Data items
•••••

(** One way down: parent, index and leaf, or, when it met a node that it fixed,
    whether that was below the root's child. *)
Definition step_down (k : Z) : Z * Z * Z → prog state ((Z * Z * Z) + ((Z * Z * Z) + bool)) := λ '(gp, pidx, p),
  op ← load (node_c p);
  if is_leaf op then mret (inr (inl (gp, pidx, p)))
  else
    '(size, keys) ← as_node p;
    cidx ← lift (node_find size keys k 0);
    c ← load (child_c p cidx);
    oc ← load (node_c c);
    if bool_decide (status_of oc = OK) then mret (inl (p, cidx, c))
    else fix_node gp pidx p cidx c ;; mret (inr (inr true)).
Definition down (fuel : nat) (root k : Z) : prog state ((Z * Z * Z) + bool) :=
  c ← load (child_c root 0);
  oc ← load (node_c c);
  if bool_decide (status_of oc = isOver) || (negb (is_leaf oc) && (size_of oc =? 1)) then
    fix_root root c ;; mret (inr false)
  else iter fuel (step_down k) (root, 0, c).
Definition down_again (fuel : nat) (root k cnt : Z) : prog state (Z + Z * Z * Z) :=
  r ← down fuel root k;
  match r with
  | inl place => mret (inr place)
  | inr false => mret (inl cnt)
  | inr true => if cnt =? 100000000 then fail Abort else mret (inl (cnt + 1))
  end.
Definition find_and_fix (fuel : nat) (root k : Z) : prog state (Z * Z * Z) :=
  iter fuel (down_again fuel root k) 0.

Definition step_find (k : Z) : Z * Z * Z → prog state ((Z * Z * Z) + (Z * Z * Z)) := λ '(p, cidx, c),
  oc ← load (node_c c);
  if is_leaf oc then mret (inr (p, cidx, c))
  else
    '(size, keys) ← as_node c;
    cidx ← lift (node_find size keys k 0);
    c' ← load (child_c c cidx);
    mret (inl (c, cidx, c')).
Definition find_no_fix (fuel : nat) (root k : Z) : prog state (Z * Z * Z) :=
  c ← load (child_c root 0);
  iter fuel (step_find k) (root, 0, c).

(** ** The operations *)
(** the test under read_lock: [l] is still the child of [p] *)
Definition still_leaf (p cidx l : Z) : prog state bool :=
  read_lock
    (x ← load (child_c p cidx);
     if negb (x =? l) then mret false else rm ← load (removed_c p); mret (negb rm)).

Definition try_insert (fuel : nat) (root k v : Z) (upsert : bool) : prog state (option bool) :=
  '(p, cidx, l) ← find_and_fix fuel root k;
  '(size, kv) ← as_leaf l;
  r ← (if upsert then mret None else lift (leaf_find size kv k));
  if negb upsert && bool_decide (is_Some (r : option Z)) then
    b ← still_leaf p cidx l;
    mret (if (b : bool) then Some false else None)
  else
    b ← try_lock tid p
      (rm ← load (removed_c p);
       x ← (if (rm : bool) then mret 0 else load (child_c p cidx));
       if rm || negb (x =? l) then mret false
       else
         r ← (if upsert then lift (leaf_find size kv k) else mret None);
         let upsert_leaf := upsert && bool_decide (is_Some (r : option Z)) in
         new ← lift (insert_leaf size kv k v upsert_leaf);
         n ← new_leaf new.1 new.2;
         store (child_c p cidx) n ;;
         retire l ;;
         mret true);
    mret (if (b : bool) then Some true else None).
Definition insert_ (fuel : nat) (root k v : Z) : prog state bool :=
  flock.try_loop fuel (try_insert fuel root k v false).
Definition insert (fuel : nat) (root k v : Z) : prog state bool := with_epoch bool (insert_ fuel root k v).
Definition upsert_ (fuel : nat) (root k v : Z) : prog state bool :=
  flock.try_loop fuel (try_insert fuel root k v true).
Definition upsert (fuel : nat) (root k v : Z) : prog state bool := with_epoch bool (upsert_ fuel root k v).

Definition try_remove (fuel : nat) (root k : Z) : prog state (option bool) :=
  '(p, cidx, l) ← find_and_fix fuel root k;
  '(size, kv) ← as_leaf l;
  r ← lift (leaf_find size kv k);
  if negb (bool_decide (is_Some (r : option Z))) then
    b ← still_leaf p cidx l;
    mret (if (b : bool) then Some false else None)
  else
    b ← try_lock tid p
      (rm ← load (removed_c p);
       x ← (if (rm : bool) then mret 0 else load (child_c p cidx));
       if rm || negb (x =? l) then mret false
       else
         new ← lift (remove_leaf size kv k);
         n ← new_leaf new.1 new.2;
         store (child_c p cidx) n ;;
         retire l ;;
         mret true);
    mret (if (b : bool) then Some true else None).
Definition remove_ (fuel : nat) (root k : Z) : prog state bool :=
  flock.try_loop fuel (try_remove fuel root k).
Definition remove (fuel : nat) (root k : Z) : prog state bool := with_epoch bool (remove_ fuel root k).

•••••

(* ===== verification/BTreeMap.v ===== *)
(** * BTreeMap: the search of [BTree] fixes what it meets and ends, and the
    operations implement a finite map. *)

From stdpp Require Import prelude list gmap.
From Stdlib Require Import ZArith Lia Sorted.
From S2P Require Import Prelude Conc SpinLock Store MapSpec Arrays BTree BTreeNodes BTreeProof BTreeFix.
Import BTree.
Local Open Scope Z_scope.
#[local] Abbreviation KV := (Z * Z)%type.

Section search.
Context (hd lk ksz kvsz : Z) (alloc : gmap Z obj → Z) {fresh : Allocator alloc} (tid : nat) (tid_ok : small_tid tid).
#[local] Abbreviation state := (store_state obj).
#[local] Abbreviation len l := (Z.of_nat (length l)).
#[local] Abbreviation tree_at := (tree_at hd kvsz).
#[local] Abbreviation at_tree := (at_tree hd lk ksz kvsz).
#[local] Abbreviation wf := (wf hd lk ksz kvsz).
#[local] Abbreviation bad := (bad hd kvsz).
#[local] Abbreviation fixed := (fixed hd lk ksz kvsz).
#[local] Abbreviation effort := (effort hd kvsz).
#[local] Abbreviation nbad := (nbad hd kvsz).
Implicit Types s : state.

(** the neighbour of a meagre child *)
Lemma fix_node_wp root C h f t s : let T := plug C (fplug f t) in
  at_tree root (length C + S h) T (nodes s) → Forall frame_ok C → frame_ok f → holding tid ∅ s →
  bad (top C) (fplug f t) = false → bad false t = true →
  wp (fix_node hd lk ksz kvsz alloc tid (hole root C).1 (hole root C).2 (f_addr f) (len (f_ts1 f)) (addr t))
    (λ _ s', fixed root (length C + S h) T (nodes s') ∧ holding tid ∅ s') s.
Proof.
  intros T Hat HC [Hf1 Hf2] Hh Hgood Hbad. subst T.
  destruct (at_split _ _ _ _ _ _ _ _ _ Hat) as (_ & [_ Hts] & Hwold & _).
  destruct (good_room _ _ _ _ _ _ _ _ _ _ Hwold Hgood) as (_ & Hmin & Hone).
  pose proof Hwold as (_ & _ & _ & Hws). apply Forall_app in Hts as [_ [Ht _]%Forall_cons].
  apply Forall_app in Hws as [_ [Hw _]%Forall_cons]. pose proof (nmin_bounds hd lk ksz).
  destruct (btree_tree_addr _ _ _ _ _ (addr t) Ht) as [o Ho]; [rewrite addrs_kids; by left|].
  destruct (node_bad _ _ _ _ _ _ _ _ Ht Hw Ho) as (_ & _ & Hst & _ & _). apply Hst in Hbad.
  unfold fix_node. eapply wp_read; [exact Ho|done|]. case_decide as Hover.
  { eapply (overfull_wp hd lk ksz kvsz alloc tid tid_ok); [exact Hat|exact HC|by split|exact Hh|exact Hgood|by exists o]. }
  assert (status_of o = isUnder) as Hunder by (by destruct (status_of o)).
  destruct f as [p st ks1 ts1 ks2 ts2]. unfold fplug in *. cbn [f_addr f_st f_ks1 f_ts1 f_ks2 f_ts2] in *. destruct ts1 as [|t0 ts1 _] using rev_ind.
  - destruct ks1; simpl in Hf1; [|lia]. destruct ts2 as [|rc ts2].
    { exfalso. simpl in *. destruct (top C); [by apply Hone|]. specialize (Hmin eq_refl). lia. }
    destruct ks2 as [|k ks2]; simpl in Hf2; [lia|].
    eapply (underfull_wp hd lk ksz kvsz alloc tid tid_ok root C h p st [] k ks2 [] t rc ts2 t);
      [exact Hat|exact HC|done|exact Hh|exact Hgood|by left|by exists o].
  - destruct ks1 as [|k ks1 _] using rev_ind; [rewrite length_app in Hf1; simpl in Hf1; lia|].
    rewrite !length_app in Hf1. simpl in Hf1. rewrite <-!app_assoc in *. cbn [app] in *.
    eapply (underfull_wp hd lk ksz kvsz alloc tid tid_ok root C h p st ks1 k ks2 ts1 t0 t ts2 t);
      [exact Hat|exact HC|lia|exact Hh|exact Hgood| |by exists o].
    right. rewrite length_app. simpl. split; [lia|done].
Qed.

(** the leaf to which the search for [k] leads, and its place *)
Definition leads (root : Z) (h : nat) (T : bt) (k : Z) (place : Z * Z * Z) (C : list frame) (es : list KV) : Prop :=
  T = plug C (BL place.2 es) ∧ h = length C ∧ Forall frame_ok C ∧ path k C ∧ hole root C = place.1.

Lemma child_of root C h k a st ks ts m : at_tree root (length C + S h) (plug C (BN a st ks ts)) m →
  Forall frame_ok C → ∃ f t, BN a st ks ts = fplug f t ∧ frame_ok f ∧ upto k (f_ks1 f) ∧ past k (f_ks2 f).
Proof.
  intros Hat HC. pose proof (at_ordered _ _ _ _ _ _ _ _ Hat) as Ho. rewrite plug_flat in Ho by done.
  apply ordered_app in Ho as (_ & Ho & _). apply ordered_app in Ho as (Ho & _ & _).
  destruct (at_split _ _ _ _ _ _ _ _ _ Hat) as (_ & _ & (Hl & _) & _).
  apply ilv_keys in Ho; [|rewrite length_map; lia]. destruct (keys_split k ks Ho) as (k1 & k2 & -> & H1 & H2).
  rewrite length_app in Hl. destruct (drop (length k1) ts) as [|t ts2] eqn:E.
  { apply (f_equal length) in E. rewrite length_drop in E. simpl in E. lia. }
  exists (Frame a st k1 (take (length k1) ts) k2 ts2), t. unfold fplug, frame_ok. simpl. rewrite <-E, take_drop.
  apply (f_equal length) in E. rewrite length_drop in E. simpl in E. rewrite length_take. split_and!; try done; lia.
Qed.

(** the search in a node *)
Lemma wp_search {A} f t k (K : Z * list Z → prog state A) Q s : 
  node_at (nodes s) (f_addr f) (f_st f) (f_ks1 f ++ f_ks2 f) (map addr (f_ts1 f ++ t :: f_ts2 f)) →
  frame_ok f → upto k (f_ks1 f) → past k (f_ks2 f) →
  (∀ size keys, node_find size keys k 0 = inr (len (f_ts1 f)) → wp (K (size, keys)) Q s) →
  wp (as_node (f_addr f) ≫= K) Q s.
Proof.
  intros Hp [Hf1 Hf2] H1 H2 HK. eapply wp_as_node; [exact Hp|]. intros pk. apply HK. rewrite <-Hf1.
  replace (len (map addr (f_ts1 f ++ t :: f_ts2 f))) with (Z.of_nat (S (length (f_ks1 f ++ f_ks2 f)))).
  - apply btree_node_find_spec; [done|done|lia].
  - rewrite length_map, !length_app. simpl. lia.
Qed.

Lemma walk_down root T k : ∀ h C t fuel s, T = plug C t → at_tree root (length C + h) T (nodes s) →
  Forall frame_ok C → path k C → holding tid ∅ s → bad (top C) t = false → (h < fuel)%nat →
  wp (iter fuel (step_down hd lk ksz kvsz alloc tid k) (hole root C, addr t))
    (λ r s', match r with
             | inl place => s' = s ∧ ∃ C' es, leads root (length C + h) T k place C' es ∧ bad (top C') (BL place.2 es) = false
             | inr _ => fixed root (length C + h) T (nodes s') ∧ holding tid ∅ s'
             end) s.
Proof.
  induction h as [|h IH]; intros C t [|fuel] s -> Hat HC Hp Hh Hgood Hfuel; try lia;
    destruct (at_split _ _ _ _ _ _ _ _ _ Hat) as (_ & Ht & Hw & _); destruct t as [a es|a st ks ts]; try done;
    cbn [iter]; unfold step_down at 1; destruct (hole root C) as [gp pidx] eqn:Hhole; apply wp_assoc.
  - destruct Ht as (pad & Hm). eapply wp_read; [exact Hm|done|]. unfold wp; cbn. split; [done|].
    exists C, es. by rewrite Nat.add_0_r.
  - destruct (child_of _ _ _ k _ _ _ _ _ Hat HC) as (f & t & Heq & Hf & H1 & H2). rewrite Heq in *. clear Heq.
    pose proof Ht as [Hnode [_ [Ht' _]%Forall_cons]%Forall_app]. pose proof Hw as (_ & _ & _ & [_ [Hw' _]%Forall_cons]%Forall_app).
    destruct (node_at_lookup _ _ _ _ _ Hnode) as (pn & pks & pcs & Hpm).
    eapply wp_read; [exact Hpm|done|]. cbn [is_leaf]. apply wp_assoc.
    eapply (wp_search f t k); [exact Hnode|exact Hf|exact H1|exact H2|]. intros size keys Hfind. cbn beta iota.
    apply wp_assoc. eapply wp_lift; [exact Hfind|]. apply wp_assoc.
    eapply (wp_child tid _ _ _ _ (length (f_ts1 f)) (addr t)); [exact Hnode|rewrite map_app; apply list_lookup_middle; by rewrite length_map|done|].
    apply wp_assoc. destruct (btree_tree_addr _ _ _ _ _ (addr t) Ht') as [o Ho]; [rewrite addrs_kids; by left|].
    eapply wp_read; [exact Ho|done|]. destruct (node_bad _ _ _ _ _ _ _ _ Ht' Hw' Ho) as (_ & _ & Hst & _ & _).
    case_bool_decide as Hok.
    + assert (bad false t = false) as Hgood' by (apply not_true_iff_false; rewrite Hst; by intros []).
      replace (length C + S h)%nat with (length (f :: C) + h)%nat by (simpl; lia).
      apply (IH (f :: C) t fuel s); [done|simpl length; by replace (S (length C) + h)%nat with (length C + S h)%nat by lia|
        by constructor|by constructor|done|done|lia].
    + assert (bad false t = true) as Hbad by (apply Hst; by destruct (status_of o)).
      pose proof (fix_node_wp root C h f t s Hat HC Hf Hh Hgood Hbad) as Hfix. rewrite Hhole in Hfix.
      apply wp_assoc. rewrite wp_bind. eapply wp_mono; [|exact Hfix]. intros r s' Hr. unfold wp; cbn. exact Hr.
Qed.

•••••

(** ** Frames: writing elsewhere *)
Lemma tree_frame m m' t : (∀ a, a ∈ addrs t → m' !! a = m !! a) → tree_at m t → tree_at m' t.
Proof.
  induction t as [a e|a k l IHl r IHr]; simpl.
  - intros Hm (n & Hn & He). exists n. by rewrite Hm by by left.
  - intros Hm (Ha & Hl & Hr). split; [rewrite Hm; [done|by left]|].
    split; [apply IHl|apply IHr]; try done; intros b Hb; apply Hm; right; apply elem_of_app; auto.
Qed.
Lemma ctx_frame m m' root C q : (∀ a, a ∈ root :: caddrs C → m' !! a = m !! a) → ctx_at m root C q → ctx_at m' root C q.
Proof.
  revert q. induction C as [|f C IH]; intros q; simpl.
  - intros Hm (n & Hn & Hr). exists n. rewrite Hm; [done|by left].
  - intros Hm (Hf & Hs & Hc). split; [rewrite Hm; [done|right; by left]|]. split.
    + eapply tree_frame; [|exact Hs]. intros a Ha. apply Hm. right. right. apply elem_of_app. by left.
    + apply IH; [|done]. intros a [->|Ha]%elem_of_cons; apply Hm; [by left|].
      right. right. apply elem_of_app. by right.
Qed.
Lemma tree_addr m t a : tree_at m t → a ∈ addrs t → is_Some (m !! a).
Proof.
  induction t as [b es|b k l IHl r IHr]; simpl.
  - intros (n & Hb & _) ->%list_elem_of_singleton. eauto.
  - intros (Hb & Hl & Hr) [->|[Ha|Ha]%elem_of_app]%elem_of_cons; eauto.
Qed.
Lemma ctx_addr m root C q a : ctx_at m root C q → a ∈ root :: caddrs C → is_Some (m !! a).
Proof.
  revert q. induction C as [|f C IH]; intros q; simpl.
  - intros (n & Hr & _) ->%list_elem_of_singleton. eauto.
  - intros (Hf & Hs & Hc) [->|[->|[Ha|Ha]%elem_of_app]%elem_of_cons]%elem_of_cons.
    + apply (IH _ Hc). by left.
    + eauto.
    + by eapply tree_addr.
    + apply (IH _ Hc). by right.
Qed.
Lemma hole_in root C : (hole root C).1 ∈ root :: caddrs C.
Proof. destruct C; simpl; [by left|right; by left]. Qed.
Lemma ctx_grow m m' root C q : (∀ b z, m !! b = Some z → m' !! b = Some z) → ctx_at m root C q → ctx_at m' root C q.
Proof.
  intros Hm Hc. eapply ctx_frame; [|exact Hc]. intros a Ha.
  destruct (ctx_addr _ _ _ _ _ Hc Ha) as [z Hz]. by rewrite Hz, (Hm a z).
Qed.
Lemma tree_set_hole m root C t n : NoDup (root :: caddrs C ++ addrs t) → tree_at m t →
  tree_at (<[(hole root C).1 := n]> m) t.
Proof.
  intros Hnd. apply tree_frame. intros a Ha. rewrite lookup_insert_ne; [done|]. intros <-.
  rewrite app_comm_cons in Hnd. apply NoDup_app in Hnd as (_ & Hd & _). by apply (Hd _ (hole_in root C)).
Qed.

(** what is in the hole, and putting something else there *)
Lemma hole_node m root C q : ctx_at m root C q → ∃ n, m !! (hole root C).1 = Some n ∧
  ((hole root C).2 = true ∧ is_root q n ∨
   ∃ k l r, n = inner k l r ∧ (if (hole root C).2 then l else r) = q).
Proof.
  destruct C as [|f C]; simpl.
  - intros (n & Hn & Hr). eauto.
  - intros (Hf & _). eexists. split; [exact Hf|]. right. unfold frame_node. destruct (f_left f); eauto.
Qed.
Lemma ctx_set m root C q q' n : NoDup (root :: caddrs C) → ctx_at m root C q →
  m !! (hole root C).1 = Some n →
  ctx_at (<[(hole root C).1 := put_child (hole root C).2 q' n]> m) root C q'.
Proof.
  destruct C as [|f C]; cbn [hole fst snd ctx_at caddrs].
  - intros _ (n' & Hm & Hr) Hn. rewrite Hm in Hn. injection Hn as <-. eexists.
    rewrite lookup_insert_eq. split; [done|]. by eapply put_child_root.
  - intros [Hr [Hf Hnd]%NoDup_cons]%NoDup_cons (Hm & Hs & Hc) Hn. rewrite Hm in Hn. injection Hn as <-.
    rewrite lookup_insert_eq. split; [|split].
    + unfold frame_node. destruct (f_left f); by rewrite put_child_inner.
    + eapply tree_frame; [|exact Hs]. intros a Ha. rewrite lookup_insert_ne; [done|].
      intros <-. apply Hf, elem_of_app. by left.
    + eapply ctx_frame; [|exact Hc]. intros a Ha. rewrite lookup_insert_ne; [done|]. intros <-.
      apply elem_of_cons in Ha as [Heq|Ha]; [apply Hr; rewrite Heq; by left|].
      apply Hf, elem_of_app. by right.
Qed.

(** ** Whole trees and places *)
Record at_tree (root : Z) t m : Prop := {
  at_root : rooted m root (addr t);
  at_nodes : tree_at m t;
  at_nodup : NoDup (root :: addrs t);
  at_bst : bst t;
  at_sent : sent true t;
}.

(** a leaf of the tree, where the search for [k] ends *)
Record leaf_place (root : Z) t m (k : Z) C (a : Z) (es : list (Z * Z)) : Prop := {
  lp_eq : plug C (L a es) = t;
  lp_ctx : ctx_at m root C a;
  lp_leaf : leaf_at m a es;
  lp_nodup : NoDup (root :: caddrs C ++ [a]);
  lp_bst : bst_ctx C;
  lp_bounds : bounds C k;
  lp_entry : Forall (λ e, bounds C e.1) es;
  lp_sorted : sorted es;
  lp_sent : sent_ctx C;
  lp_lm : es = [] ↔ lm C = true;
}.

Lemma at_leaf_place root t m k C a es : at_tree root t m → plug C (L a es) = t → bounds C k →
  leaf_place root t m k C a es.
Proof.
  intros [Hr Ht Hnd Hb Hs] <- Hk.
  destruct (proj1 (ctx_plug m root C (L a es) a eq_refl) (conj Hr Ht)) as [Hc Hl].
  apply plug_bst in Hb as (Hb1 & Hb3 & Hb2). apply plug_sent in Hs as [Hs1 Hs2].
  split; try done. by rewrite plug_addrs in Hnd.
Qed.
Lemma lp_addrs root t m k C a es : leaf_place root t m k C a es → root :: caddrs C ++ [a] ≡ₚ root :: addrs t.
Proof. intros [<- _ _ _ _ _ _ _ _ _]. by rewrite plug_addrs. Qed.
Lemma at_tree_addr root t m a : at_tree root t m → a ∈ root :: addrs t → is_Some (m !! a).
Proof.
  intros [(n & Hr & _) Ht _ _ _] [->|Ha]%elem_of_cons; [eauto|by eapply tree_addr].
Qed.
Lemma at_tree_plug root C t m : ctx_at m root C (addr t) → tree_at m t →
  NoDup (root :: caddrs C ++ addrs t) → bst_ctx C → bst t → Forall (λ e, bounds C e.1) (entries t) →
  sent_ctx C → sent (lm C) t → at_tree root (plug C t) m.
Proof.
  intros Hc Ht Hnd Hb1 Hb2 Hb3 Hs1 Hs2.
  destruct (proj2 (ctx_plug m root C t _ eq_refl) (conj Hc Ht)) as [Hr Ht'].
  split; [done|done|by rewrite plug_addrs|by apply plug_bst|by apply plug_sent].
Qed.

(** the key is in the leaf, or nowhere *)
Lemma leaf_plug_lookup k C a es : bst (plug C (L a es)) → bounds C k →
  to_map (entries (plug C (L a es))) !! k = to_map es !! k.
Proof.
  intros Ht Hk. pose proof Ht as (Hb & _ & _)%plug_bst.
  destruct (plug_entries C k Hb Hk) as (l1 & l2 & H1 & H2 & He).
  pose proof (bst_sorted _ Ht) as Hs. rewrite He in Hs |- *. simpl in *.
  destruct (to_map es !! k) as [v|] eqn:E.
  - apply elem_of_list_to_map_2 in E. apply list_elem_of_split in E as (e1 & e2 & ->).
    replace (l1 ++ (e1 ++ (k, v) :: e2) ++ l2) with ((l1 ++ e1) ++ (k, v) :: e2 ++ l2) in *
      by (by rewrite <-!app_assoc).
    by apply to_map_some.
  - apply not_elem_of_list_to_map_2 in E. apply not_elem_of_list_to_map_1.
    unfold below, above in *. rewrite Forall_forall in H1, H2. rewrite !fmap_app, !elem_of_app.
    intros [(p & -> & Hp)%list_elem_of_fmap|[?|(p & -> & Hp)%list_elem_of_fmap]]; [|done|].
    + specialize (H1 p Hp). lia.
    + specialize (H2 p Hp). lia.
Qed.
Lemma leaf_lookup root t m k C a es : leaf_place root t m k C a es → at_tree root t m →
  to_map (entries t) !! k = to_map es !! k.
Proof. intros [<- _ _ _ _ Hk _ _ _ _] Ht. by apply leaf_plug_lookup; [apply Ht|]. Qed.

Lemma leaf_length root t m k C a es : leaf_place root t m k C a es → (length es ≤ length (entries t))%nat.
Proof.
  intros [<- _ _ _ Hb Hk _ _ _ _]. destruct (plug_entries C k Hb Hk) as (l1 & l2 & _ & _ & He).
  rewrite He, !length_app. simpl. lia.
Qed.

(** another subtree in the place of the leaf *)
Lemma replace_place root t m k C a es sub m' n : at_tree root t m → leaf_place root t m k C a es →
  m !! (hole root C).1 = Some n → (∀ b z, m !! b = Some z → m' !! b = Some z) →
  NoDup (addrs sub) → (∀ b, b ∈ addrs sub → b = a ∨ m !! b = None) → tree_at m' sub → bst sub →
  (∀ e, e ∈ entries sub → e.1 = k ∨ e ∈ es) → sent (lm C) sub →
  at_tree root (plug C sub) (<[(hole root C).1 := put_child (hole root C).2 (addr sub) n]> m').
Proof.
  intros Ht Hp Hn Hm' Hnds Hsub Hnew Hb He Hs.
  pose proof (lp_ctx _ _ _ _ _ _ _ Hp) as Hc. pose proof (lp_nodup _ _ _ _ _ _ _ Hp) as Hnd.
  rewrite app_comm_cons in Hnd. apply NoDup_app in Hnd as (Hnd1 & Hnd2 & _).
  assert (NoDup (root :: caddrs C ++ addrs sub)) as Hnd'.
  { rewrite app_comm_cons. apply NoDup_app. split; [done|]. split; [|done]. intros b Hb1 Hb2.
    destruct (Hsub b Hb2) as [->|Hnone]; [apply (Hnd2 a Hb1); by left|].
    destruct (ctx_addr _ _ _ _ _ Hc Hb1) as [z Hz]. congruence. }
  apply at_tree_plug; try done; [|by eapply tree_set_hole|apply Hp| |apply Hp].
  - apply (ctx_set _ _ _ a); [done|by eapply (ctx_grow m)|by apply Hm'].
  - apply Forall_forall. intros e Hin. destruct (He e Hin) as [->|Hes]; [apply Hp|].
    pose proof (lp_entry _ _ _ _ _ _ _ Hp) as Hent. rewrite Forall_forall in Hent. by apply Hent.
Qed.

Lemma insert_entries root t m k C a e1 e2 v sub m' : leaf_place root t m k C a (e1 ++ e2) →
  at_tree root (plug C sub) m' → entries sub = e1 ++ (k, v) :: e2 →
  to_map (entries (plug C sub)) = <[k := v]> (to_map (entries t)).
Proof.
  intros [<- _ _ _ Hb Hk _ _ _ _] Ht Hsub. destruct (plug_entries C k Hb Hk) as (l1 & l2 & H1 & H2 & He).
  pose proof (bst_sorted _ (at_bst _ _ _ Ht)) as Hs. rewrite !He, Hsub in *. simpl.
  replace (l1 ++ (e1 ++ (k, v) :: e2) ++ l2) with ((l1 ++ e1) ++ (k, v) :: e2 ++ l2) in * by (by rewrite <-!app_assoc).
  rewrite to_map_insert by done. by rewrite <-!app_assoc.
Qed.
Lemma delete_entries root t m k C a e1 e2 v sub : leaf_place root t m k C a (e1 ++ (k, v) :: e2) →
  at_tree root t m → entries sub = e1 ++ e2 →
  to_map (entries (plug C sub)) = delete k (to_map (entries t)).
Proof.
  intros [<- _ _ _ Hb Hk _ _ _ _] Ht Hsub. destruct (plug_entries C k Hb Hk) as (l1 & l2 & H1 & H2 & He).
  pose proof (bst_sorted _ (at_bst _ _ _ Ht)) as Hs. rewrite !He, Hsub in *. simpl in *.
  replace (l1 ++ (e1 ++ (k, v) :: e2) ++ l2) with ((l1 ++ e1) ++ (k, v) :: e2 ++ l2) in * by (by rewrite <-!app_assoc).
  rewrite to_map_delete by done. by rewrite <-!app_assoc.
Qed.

•••••

◆ **YOUR GOAL**:
Copy out each line of the data above, exactly, if it lies between the line holding "(** One way" and the line holding "else fix_node gp", inclusive; copy no other line.

◆ **EXERCISE SOLUTION**:
(** One way down: parent, index and leaf, or, when it met a node that it fixed,
    whether that was below the root's child. *)
Definition step_down (k : Z) : Z * Z * Z → prog state ((Z * Z * Z) + ((Z * Z * Z) + bool)) := λ '(gp, pidx, p),
  op ← load (node_c p);
  if is_leaf op then mret (inr (inl (gp, pidx, p)))
  else
    '(size, keys) ← as_node p;
    cidx ← lift (node_find size keys k 0);
    c ← load (child_c p cidx);
    oc ← load (node_c c);
    if bool_decide (status_of oc = OK) then mret (inl (p, cidx, c))
    else fix_node gp pidx p cidx c ;; mret (inr (inr true)).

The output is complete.